What is being asked -
Using the data beneath this instruction, retype only the lines from the one that contains "assert (Hall : forallb" down to the one that contains "- cbn [run]. cbn [length] in Hlen.", both included, exactly as they appear.

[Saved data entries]
● ● ●

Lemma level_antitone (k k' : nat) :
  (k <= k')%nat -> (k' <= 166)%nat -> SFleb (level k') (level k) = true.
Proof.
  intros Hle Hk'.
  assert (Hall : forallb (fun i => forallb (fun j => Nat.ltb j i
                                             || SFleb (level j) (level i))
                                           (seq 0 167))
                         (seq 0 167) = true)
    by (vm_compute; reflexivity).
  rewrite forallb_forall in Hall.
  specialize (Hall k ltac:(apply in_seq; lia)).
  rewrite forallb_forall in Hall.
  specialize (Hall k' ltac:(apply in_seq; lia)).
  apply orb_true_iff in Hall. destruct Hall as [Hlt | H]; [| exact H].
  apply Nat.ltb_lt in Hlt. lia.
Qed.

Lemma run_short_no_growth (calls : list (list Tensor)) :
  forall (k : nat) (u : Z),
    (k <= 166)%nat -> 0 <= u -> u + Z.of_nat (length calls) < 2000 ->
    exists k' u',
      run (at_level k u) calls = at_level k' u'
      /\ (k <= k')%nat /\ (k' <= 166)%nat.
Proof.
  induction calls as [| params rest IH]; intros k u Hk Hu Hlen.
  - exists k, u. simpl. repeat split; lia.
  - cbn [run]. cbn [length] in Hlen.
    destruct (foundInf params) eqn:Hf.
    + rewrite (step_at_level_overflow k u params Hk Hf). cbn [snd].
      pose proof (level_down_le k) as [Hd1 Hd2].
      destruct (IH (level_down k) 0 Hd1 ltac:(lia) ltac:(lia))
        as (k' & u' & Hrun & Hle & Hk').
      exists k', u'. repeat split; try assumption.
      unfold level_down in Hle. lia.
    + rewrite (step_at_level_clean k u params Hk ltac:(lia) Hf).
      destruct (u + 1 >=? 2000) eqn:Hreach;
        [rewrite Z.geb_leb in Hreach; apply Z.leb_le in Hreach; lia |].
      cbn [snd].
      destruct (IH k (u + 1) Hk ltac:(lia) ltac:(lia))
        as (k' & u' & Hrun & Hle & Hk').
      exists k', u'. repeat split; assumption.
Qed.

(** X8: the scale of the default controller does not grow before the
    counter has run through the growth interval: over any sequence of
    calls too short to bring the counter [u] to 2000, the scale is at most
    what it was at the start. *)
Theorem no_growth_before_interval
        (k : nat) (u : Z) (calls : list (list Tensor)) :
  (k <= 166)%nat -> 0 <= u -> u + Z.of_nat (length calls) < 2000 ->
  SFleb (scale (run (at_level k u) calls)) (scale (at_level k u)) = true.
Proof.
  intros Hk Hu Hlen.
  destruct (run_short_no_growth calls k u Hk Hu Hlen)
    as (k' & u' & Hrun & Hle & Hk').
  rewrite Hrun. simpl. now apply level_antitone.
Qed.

● ● ●

Result of the task -
  assert (Hall : forallb (fun i => forallb (fun j => Nat.ltb j i
                                             || SFleb (level j) (level i))
                                           (seq 0 167))
                         (seq 0 167) = true)
    by (vm_compute; reflexivity).
  rewrite forallb_forall in Hall.
  specialize (Hall k ltac:(apply in_seq; lia)).
  rewrite forallb_forall in Hall.
  specialize (Hall k' ltac:(apply in_seq; lia)).
  apply orb_true_iff in Hall. destruct Hall as [Hlt | H]; [| exact H].
  apply Nat.ltb_lt in Hlt. lia.
Qed.

Lemma run_short_no_growth (calls : list (list Tensor)) :
  forall (k : nat) (u : Z),
    (k <= 166)%nat -> 0 <= u -> u + Z.of_nat (length calls) < 2000 ->
    exists k' u',
      run (at_level k u) calls = at_level k' u'
      /\ (k <= k')%nat /\ (k' <= 166)%nat.
Proof.
  induction calls as [| params rest IH]; intros k u Hk Hu Hlen.
  - exists k, u. simpl. repeat split; lia.
  - cbn [run]. cbn [length] in Hlen.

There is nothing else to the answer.